Women often can no longer organize against our oppression in women-only
groups without being pilloried with charges of transphobia. But, as a UKbased
radical feminist “Fire in My Belly” wrote in her blog, “Radical feminists
recognise that an individual’s ‘gender identity’ cannot, in a fair society, be
allowed to ride roughshod over biological sex, which cannot be changed.”5
We do not view traditional sex/gender roles as natural or permanent. In fact,
criticizing these “roles” is valid and necessary for women’s liberation. Radical
feminist analysis and activism focus on unequal power relations between men
and women under male supremacy, with real, material benefits going to the
oppressor group (men) at the expense of the oppressed group (women).
The system of male supremacy comes down hard on non-conforming men and
women, as movingly described online by members of the trans community.
While switching gender identity may alleviate some problems on an individual
level, it is not a political solution. Furthermore, a strong case can be made that
it undermines a solution for all, even for the transitioning person, by embracing
and reinforcing the cultural, economic and political tracking of “gender” rather
than challenging it. Transitioning is a deeply personal issue associated with a
lot of pain for many people but it is not a feminist strategy or even individual
feminist stance. Transitioning, by itself, does not aid in the fight for equal
power between the sexes.

There will have to be many advances in science and technology before the
bodies of female humans will no longer be needed for the complicated
and dangerous jobs of supplying eggs and gestating and bearing ongoing
generations to carry on the work of the world. There will also, no doubt, be
struggles to ensure that women are not oppressed in new ways under these
new circumstances.

Not all feminists agree that ‘gender’ should be done away with, nor do
we agree with one another on pornography or prostitution or a radical
transformation of our economy or a number of other issues. But our movement
has a history of airing serious differences in speeches and distributed position
papers, not in physical attacks, threats of bodily harm and censorship of such
analyses. DGR and RadFem stood up for the right to think, speak and write
freely on the question of gender.

Although we may not be in total agreement with DGR’s analysis of gender, we
welcome it as an important contribution to radical feminism and commend
the courage it has taken to stand against the threats and attacks it brought
upon them. We defend the right of RadFem to exclude men, including M>F
trans people, from their feminist meetings and to invite speakers who analyze
gender from a feminist perspective. We also commend CounterPunch online
for publishing the DGR material, which brought similar attacks for transphobia
upon them, including from Jacobin magazine online.

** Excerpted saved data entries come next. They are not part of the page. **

(* ===== verification/VirtioSteps.v ===== *)
(** * The steps of the disk driver

    Each step of the driver and of the device keeps the invariant and is a step
    of the specification. *)

From S2P Require Import Prelude Mem Layout PageAlloc BufIface Proc Trap Virtio VirtioInv.

Set Default Proof Using "Type".

Section Steps.
Context {D : Type} {MM : Mmio D}.
Implicit Types (s : vdisk D) (v : device) (c : gmap Z (bool * phase)) (x : bool * phase).
Context (bn : Z → Z).

(** ** Reading the invariant *)

Lemma head_call A U s v c i h :
  winv bn A U s v c i → h ∈ A ∨ h ∈ dv_taken v ∨ h ∈ U →
  ∃ b w i1 i2, c !! b = Some (w, Waits (h, i1, i2)) ∧ req_ok bn A (dv_taken v) U s b (w, Waits (h, i1, i2)) ∧ 0 ≤ h < NUM ∧ vfree h s = 0.
Proof.
  intros H Hh. destruct (wi_head _ _ _ _ _ _ _ H h Hh) as (b & w & i1 & i2 & E). exists b, w, i1, i2. split; [done|].
  pose proof (wi_req _ _ _ _ _ _ _ H b _ E) as Hr. split; [done|]. destruct Hr as ([[]] & _). split; [done|]. by eapply (wi_own _ _ _ _ _ _ _ H); [|apply own_head].
Qed.
Lemma head_unique A U s v c i h b b' x x' :
  winv bn A U s v c i → c !! b = Some x → c !! b' = Some x' → own x h = true → own x' h = true → b' = b ∧ x' = x.
Proof. intros H E E' Ho Ho'. assert (b' = b) as -> by by eapply (wi_disj _ _ _ _ _ _ _ H). split; [done|]. congruence. Qed.
Lemma list_short A U s v c i h l :
  winv bn A U s v c i → NoDup (h :: l) → 0 ≤ h < NUM → (∀ g, g ∈ l → g ∈ A ∨ g ∈ dv_taken v ∨ g ∈ U) → (length l < 8)%nat.
Proof.
  intros H Hn Hh Hl. assert (length (h :: l) ≤ 8)%nat as Hlen; [|cbn in Hlen; lia]. apply short_list; [done|]. intros g Hg. apply elem_of_cons in Hg as [->|Hg]; [done|].
  destruct (head_call _ _ _ _ _ _ g H (Hl g Hg)) as (_ & _ & _ & _ & _ & _ & Hg' & _). done.
Qed.
Lemma lists_short A U s v c i : winv bn A U s v c i → (length A ≤ 8)%nat ∧ (length U ≤ 8)%nat.
Proof.
  intros H. pose proof (wi_places _ _ _ _ _ _ _ H) as []. split; apply short_list; try done; intros h Hh.
  - destruct (head_call _ _ _ _ _ _ h H (or_introl Hh)) as (_ & _ & _ & _ & _ & _ & Hg & _). done.
  - destruct (head_call _ _ _ _ _ _ h H (or_intror (or_intror Hh))) as (_ & _ & _ & _ & _ & _ & Hg & _). done.
Qed.

(** What [rest] covers. *)
Record same_rest s s' : Prop := {
  sr_avail : vd_avail_idx s' = vd_avail_idx s ∧ vd_avail_ring s' = vd_avail_ring s;
  sr_used : vd_used_idx_dev s' = vd_used_idx_dev s ∧ vd_used_ring s' = vd_used_ring s ∧ vd_used_idx s' = vd_used_idx s;
  sr_info : ∀ j, vinfo_of j s' = vinfo_of j s;
  sr_op : ∀ j, vop j s' = vop j s;
  sr_bdisk : ∀ b, bdisk b s' = bdisk b s;
  sr_bn : ∀ b, bblockno b s' = bblockno b s;
  sr_data : vd_data s' = vd_data s ∧ vd_blockno s' = vd_blockno s
}.
Lemma rest_same s s' : rest s' = rest s → same_rest s s'.
Proof. intros [= E1 E2 E3 E4 E5 E6 E7 E8 E9 E10]. split; unfold vinfo_of, vop, bdisk, bblockno; intros; rewrite ?E1, ?E2, ?E3, ?E4, ?E5, ?E6, ?E7, ?E8, ?E9, ?E10; done. Qed.

Lemma no_ready A U s v c i b w idx : winv bn A U s v c i → vd_lock s = false → c !! b ≠ Some (w, Ready idx).
Proof.
  intros H Hl E. assert (vd_lock s = true); [|congruence]. apply (wi_lock _ _ _ _ _ _ _ H). right. by exists b, w, idx.
Qed.

(** ** No descriptors *)

Lemma winv_wants A U s s' v c b w :
  winv bn A U s v c false → vd_lock s = false → c !! b = None ∨ c !! b = Some (w, Wants) → same_rest s s' → vd_lock s' = false →
  (∀ j, vfree j s' = vfree j s) → (∀ j, vfree j s = 0 → vdesc j s' = vdesc j s) → winv bn A U s' v (<[b := (w, Wants)]> c) false.
Proof.
  intros H Hl Hc R L F X. assert (∀ b' x, <[b := (w, Wants)]> c !! b' = Some x → own x = (λ _, false) ∧ b' = b ∧ x = (w, Wants) ∨ c !! b' = Some x) as Hlk.
  { intros b' x [[<- <-]|[_ E]]%lookup_insert_Some; [by left|by right]. }
  assert (∀ b' x, c !! b' = Some x → x ≠ (w, Wants) → <[b := (w, Wants)]> c !! b' = Some x) as Hup.
  { intros b' x E Hx. rewrite lookup_insert_ne; [done|]. intros <-. destruct Hc as [Hc|Hc]; congruence. }
  destruct H as [W1 W2 W3 W4 W5 W6 W7 W8 W9 W10 W11 W12] eqn:EH. destruct R as [[R1 R2] (R3 & R4 & R5) R6 R7 R8 R9 R10]. split.
  - intros j. rewrite F. auto.
  - intros b' x j E Ho. rewrite F. destruct (Hlk b' x E) as [(Hn & _)|E']; [by rewrite Hn in Ho|by eapply W2].
  - intros b1 b2 x1 x2 j E1 E2 O1 O2. destruct (Hlk b1 x1 E1) as [(Hn & _)|E1']; [by rewrite Hn in O1|]. destruct (Hlk b2 x2 E2) as [(Hn & _)|E2']; [by rewrite Hn in O2|by eapply W3].
  - intros j Hj. rewrite F. intros Hf. destruct (W4 j Hj Hf) as (b' & x & E & Ho). exists b', x. split; [|done]. apply Hup; [done|]. by intros ->.
  - intros b' x E. destruct (Hlk b' x E) as [(_ & _ & ->)|E']; [done|]. eapply req_frame; [by apply W5| |done|done]. intros j Ho. rewrite X by by eapply W2. done.
  - intros h Hh. destruct (W6 h Hh) as (b' & w' & i1 & i2 & E). exists b', w', i1, i2. by apply Hup.
  - by rewrite R1, R2.
  - by rewrite R3, R4, R5.
  - done.
  - rewrite L. split; [done|]. intros [?|(b' & w' & idx & E)]; [done|]. destruct (Hlk _ _ E) as [(_ & _ & ?)|E']; [done|]. exfalso. by eapply no_ready.
  - intros b' w' idx E. destruct (Hlk _ _ E) as [(_ & _ & ?)|E']; [done|]. exfalso. by eapply no_ready.
  - intros b'. rewrite R9. apply W12.
Qed.

(** The holder of a buffer that no call is for uses it for another block. *)
Lemma winv_fill A U s v c i b n y :
  winv bn A U s v c i → c !! b = None → 0 ≤ n < 2 ^ 31 →
  winv (λ b', if b' =? b then n else bn b') A U (set_vd_blockno (<[b := n]> (vd_blockno s)) (set_vd_data y s)) v c i.
Proof.
  intros H Ec Hn. destruct H as [W1 W2 W3 W4 W5 W6 W7 W8 W9 W10 W11 W12]. split; try done.
  - intros b' x E. assert (b' ≠ b) as Hne by congruence. pose proof (W5 b' x E) as Hr. destruct x as [w' [|[[i0 i1] i2]|[[i0 i1] i2]]]; [done|..]; destruct Hr as (Hf & Hr); split; try done.
    all: destruct Hf as [F1 F2 F3 F4 F5 F6]; split; try done; by rewrite (proj2 (Z.eqb_neq b' b) Hne).
  - intros b'. unfold bblockno. cbn. destruct (Z.eqb_spec b' b) as [->|Hne]; [by rewrite lookup_insert_eq|]. rewrite lookup_insert_ne by done. apply W12.
Qed.

(** ** A request written down *)

Record prepared s s' (b : Z) (w : bool) (i0 i1 i2 : Z) : Prop := {
  pr_fmt : formatted bn s' b w i0 i1 i2;
  pr_status : vi_status (vinfo_of i0 s') = 255;
  pr_bdisk : bdisk b s' = 1;
  pr_idx : vd_avail_idx s' = vd_avail_idx s;
  pr_ring : vd_avail_ring s' = <[vd_avail_idx s mod NUM := i0]> (vd_avail_ring s);
  pr_desc : ∀ j, isone [i0; i1; i2] j = false → vdesc j s' = vdesc j s ∧ vop j s' = vop j s ∧ vinfo_of j s' = vinfo_of j s;
  pr_others : ∀ b', b' ≠ b → bdisk b' s' = bdisk b' s;
  pr_used : vd_used_idx_dev s' = vd_used_idx_dev s ∧ vd_used_ring s' = vd_used_ring s ∧ vd_used_idx s' = vd_used_idx s;
  pr_bn : ∀ b', bblockno b' s' = bblockno b' s;
  pr_data : vd_data s' = vd_data s ∧ vd_blockno s' = vd_blockno s;
  pr_free : ∀ j, vfree j s' = vfree j s;
  pr_lock : vd_lock s' = vd_lock s
}.

Lemma wp_rw_format b w i0 i1 i2 Q s :
  three i0 i1 i2 → bblockno b s = bn b → (∀ s', prepared s s' b w i0 i1 i2 → Q tt s') → wp (rw_format b w (i0, i1, i2)) Q s.
Proof.
  intros Ht Hb HQ. pose proof Ht as [N01 N02 N12 _ _ _]. unfold rw_format, put_desc, put_bdisk. repeat wp_step. rewrite Hb. apply HQ. split; try done.
  - split; [done|..]; unfold vdesc, vop, vinfo_of; cbn; rewrite ?lookup_insert_eq; try done; rewrite lookup_insert_ne by done; rewrite ?lookup_insert_eq; try done.
    rewrite lookup_insert_ne by done. by rewrite lookup_insert_eq.
  - unfold vinfo_of. cbn. rewrite !lookup_insert_eq. done.
  - unfold bdisk. cbn. by rewrite lookup_insert_eq.
  - intros j Hj%isone_false. rewrite !not_elem_of_cons in Hj. destruct Hj as (? & ? & ? & _). unfold vdesc, vop, vinfo_of. cbn. by rewrite !lookup_insert_ne.
  - intros b' Hb'. unfold bdisk. cbn. by rewrite lookup_insert_ne.
Qed.

Lemma winv_prepare A U s s' v c b w i0 i1 i2 :
  winv bn A U s v c false → vd_lock s = false → (c !! b = None ∨ c !! b = Some (w, Wants)) → three i0 i1 i2 →
  vfree i0 s = 1 → vfree i1 s = 1 → vfree i2 s = 1 →
  (∀ s1, (∀ j, vfree j s1 = if isone [i0; i1; i2] j then 0 else vfree j s) → (∀ j, vdesc j s1 = vdesc j s) → same_rest s s1 → vd_lock s1 = true → prepared s1 s' b w i0 i1 i2 →
  winv bn A U s' v (<[b := (w, Ready (i0, i1, i2))]> c) false).
Proof.
  intros H Hl Hc Ht F0 F1 F2 s1 F X R L P. set (x0 := (w, Ready (i0, i1, i2))).
  assert (∀ b' x, <[b := x0]> c !! b' = Some x → b' = b ∧ x = x0 ∨ b' ≠ b ∧ c !! b' = Some x) as Hlk by (intros b' x [[<- <-]|[? E]]%lookup_insert_Some; [by left|by right]).
  assert (∀ b' x, c !! b' = Some x → x ≠ (w, Wants) → b' ≠ b ∧ <[b := x0]> c !! b' = Some x) as Hup.
  { intros b' x E Hx. assert (b' ≠ b) as Hb by (intros ->; destruct Hc; congruence). by rewrite lookup_insert_ne. }
  assert (∀ j, vfree j s' = if isone [i0; i1; i2] j then 0 else vfree j s) as Ff by (intros j; by rewrite (pr_free _ _ _ _ _ _ _ P), F).
  assert (∀ b' x j, c !! b' = Some x → own x j = true → isone [i0; i1; i2] j = false) as Hnew.
  { intros b' x j E Ho. pose proof (wi_own _ _ _ _ _ _ _ H b' x j E Ho) as Hf. destruct (isone _ j) eqn:Ej; [|done]. exfalso. apply isone_elem in Ej. rewrite !elem_of_cons, elem_of_nil in Ej. destruct Ej as [->|[->|[->|[]]]]; congruence. }
  assert (∀ b' x, b' ≠ b → c !! b' = Some x → req_ok bn A (dv_taken v) U s' b' x) as Hoth.
  { intros b' x Hne E. eapply req_frame; [by apply (wi_req _ _ _ _ _ _ _ H)| |by rewrite (pr_others _ _ _ _ _ _ _ P), (sr_bdisk _ _ R)|].
    - intros j Ho. destruct (pr_desc _ _ _ _ _ _ _ P j) as (-> & -> & ->); [by eapply Hnew|]. by rewrite X, (sr_op _ _ R), (sr_info _ _ R).
    - intros idx Ei. destruct x as [w' ph]. cbn in Ei. subst ph. exfalso. by eapply no_ready. }
  assert (i0 ∉ A) as HiA. { intros Hin. destruct (head_call _ _ _ _ _ _ i0 H (or_introl Hin)) as (_ & _ & _ & _ & _ & _ & _ & Hz). congruence. }
  assert (length A < 8)%nat as HlA. { apply (list_short A U s v c false i0); [done|apply NoDup_cons; split; [done|apply (wi_places _ _ _ _ _ _ _ H)]|apply Ht|auto]. }
  destruct (sr_avail _ _ R) as [Ra1 Ra2], (sr_used _ _ R) as (Ru1 & Ru2 & Ru3), (pr_used _ _ _ _ _ _ _ P) as (Pu1 & Pu2 & Pu3).
  pose proof (pr_idx _ _ _ _ _ _ _ P) as Pi. pose proof (pr_ring _ _ _ _ _ _ _ P) as Pr. rewrite Ra1 in Pi, Pr. rewrite Ra2 in Pr.
  split.
  - intros j. rewrite Ff. destruct (isone _ j); [by left|apply (wi_free _ _ _ _ _ _ _ H)].
  - intros b' x j E Ho. rewrite Ff. destruct (Hlk b' x E) as [[-> ->]|[_ E']]; [unfold own in Ho; cbn [x0 snd] in Ho; by rewrite Ho|].
    rewrite (Hnew _ _ _ E' Ho). by eapply (wi_own _ _ _ _ _ _ _ H).
  - intros b1 b2 x1 x2 j E1 E2 O1 O2. destruct (Hlk b1 x1 E1) as [[-> ->]|[_ E1']], (Hlk b2 x2 E2) as [[-> ->]|[_ E2']]; [done|..|by eapply (wi_disj _ _ _ _ _ _ _ H)].
    + pose proof (Hnew _ _ _ E2' O2). unfold own in O1. cbn [x0 snd] in O1. congruence.
    + pose proof (Hnew _ _ _ E1' O1). unfold own in O2. cbn [x0 snd] in O2. congruence.
  - intros j Hj. rewrite Ff. destruct (isone _ j) eqn:Ej; intros Hf; [exists b, x0; by rewrite lookup_insert_eq|].
    destruct (wi_kept _ _ _ _ _ _ _ H j Hj Hf) as (b' & x & E & Ho). exists b', x. split; [|done]. apply Hup; [done|]. by intros ->.
  - intros b' x E. destruct (Hlk b' x E) as [[-> ->]|[Hne E']]; [|by apply Hoth]. unfold req_ok, x0. cbn. rewrite Pr, Pi, lookup_insert_eq. by destruct P.
  - intros h Hh. destruct (wi_head _ _ _ _ _ _ _ H h Hh) as (b' & w' & j1 & j2 & E). exists b', w', j1, j2. by apply Hup.
  - rewrite Pr, Pi. apply window_write; [|done]. apply (wi_avail _ _ _ _ _ _ _ H).
  - rewrite Pu1, Pu2, Pu3, Ru1, Ru2, Ru3. apply (wi_used _ _ _ _ _ _ _ H).
  - apply (wi_places _ _ _ _ _ _ _ H).
  - rewrite (pr_lock _ _ _ _ _ _ _ P), L. split; [|done]. intros _. right. exists b, w, (i0, i1, i2). by rewrite lookup_insert_eq.
  - intros b' w' idx E. split; [done|]. assert (∀ b1 w1 idx1, <[b := x0]> c !! b1 = Some (w1, Ready idx1) → b1 = b) as Hone.
    { intros b1 w1 idx1 E1. destruct (Hlk _ _ E1) as [[-> _]|[_ E1']]; [done|]. exfalso. by eapply no_ready. }
    intros b1 w1 idx1 E1. rewrite (Hone _ _ _ E1). symmetry. by eapply Hone.
  - intros b'. rewrite (pr_bn _ _ _ _ _ _ _ P), (sr_bn _ _ R). apply (wi_bn _ _ _ _ _ _ _ H).
Qed.

(** ** The other steps *)

(** The calls and their descriptors are the same. *)
Lemma winv_update A U A' U' s s' v v' c i i' :
  winv bn A U s v c i → (∀ j, vfree j s' = vfree j s) → (∀ b, bblockno b s' = bblockno b s) →
  (∀ b x, c !! b = Some x → req_ok bn A' (dv_taken v') U' s' b x) →
  (∀ h, h ∈ A' ∨ h ∈ dv_taken v' ∨ h ∈ U' → h ∈ A ∨ h ∈ dv_taken v ∨ h ∈ U) →
  window (vd_avail_ring s') (dv_last v') (vd_avail_idx s') A' → window (vd_used_ring s') (vd_used_idx s') (vd_used_idx_dev s') U' →
  places A' (dv_taken v') U' → (vd_lock s' = true ↔ i' = true ∨ ∃ b w idx, c !! b = Some (w, Ready idx)) →
  (i' = true → ∀ b w idx, c !! b ≠ Some (w, Ready idx)) → winv bn A' U' s' v' c i'.
Proof.
  intros H F B Hr Hh Ha Hu Hp Hl Hi. split; try done.
  - intros j. rewrite F. apply (wi_free _ _ _ _ _ _ _ H).
  - intros b x j E Ho. rewrite F. by eapply (wi_own _ _ _ _ _ _ _ H).
  - apply (wi_disj _ _ _ _ _ _ _ H).
  - intros j Hj. rewrite F. by apply (wi_kept _ _ _ _ _ _ _ H).
  - intros h Hh'. by apply (wi_head _ _ _ _ _ _ _ H), Hh.
  - intros b w idx E. split; [destruct i'; [|done]; exfalso; by eapply Hi|]. by apply (wi_ready _ _ _ _ _ _ _ H b w idx).
  - intros b. rewrite B. apply (wi_bn _ _ _ _ _ _ _ H).
Qed.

We look forward to freedom from gender. The “freedom for gender”
movement, whatever the intentions of its supporters, is reinforcing the culture
and institutions of gender that are oppressing women. We reject the notion
that this analysis is transphobic. We uphold the radical feminist principle that
women are oppressed by male supremacy in both its individual and institutional
forms. We continue to support the radical feminist strategy of organizing an
independent power base and speaking the basic truths of our experience out of
earshot of the oppressor. We hold these principles and strategies essential for
advancing toward women’s liberation.


Initiated by Carol Hanisch (NY), Kathy Scarbrough (NJ), Ti-Grace Atkinson (MA), and Kathie Sarachild (NY)

Also signed by Roberta Salper (MA), Marjorie Kramer (VT), Jean Golden (MI), Marisa Figueiredo (MA), Maureen Nappi (NY), Sonia Jaffe Robbins (NY), Tobe Levin (Germany), Marge Piercy (MA), Barbara Leon (CA), Anne Forer (AZ), Anselma Dell’Olio (Italy), Carla Lesh (NY), Laura X (CA), Gabrielle Tree (Canada), Christine Delphy (France), Pam Martens (FL), Nellie Hester Bailey (NY), Colette Price (NY), Candi Churchhill (FL), Peggy Powell Dobbins (GA), Annie Tummino (NY), Margo Jefferson (NY), Jennifer Sunderland (NY), Michele Wallace (NJ), Allison Guttu (NY), Sheila Michaels (MO), Carol Giardina (NY), Nicole Hardin (FL), Merle Hoffman (NY), Linda Stein (NY), Margaret Stern (NY), Faith Ringgold (NJ), Joanne Steele (NY)



solanas arrest

From “The (dis)appearance of Up Your Ass: Valerie Solanas as abject revolutionary” by Desiree D. Rowe, Rethinking History, Volume 17, 2013



After I presented an early version of this paper at a national academic conference,

a woman approached me. She1 said that she had seen the very last performance

of a work by Valerie Solanas – a performance I had just mentioned – at that

moment I disliked her. My dislike was rooted in envy, to be sure. Envy of her

experience of seeing Up Your Ass staged in a tiny theater space in New York City.

Of being able to feel the pressure of Solanas’ script. A script that was never again

performed, but shoved in a dusty archive. This space, P.S. 122, is one I have been

to a few times – but I never saw Valerie there.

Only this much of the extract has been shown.